### SUPPLIED MATERIAL
'''

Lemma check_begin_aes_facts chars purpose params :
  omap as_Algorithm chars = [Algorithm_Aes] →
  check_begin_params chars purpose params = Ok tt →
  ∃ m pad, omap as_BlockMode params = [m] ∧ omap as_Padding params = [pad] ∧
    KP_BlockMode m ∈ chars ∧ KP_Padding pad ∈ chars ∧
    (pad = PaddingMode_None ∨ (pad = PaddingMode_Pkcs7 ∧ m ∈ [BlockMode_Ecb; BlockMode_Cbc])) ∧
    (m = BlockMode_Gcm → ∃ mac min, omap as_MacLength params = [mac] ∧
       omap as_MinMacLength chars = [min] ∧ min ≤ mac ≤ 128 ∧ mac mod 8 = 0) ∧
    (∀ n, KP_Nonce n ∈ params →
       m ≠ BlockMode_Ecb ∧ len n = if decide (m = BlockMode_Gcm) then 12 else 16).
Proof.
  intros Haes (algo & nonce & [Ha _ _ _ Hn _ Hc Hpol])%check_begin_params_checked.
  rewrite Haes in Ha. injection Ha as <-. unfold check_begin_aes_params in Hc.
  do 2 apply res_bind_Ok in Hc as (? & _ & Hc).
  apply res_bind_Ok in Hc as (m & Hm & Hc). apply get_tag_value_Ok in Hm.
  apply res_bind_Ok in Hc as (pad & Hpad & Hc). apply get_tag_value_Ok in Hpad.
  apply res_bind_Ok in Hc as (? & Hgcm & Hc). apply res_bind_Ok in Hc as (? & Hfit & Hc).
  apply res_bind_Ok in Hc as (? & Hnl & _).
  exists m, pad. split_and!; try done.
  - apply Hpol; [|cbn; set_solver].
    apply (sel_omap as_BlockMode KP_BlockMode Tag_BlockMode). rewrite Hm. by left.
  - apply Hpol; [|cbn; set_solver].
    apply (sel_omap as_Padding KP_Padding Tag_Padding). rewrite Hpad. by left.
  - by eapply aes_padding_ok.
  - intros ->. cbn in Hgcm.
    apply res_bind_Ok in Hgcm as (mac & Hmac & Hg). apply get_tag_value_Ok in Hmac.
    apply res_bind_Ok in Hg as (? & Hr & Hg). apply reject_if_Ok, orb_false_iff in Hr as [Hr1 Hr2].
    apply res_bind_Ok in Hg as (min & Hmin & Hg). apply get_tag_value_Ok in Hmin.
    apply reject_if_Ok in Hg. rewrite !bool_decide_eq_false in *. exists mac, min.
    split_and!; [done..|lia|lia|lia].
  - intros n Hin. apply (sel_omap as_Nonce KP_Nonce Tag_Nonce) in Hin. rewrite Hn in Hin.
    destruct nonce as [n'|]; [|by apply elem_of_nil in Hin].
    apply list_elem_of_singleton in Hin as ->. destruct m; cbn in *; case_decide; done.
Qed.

'''

### TASK STATEMENT
Transcribe the data exactly.

### COMPLETED TASK
Lemma check_begin_aes_facts chars purpose params :
  omap as_Algorithm chars = [Algorithm_Aes] →
  check_begin_params chars purpose params = Ok tt →
  ∃ m pad, omap as_BlockMode params = [m] ∧ omap as_Padding params = [pad] ∧
    KP_BlockMode m ∈ chars ∧ KP_Padding pad ∈ chars ∧
    (pad = PaddingMode_None ∨ (pad = PaddingMode_Pkcs7 ∧ m ∈ [BlockMode_Ecb; BlockMode_Cbc])) ∧
    (m = BlockMode_Gcm → ∃ mac min, omap as_MacLength params = [mac] ∧
       omap as_MinMacLength chars = [min] ∧ min ≤ mac ≤ 128 ∧ mac mod 8 = 0) ∧
    (∀ n, KP_Nonce n ∈ params →
       m ≠ BlockMode_Ecb ∧ len n = if decide (m = BlockMode_Gcm) then 12 else 16).
Proof.
  intros Haes (algo & nonce & [Ha _ _ _ Hn _ Hc Hpol])%check_begin_params_checked.
  rewrite Haes in Ha. injection Ha as <-. unfold check_begin_aes_params in Hc.
  do 2 apply res_bind_Ok in Hc as (? & _ & Hc).
  apply res_bind_Ok in Hc as (m & Hm & Hc). apply get_tag_value_Ok in Hm.
  apply res_bind_Ok in Hc as (pad & Hpad & Hc). apply get_tag_value_Ok in Hpad.
  apply res_bind_Ok in Hc as (? & Hgcm & Hc). apply res_bind_Ok in Hc as (? & Hfit & Hc).
  apply res_bind_Ok in Hc as (? & Hnl & _).
  exists m, pad. split_and!; try done.
  - apply Hpol; [|cbn; set_solver].
    apply (sel_omap as_BlockMode KP_BlockMode Tag_BlockMode). rewrite Hm. by left.
  - apply Hpol; [|cbn; set_solver].
    apply (sel_omap as_Padding KP_Padding Tag_Padding). rewrite Hpad. by left.
  - by eapply aes_padding_ok.
  - intros ->. cbn in Hgcm.
    apply res_bind_Ok in Hgcm as (mac & Hmac & Hg). apply get_tag_value_Ok in Hmac.
    apply res_bind_Ok in Hg as (? & Hr & Hg). apply reject_if_Ok, orb_false_iff in Hr as [Hr1 Hr2].
    apply res_bind_Ok in Hg as (min & Hmin & Hg). apply get_tag_value_Ok in Hmin.
    apply reject_if_Ok in Hg. rewrite !bool_decide_eq_false in *. exists mac, min.
    split_and!; [done..|lia|lia|lia].
  - intros n Hin. apply (sel_omap as_Nonce KP_Nonce Tag_Nonce) in Hin. rewrite Hn in Hin.
    destruct nonce as [n'|]; [|by apply elem_of_nil in Hin].
    apply list_elem_of_singleton in Hin as ->. destruct m; cbn in *; case_decide; done.
Qed.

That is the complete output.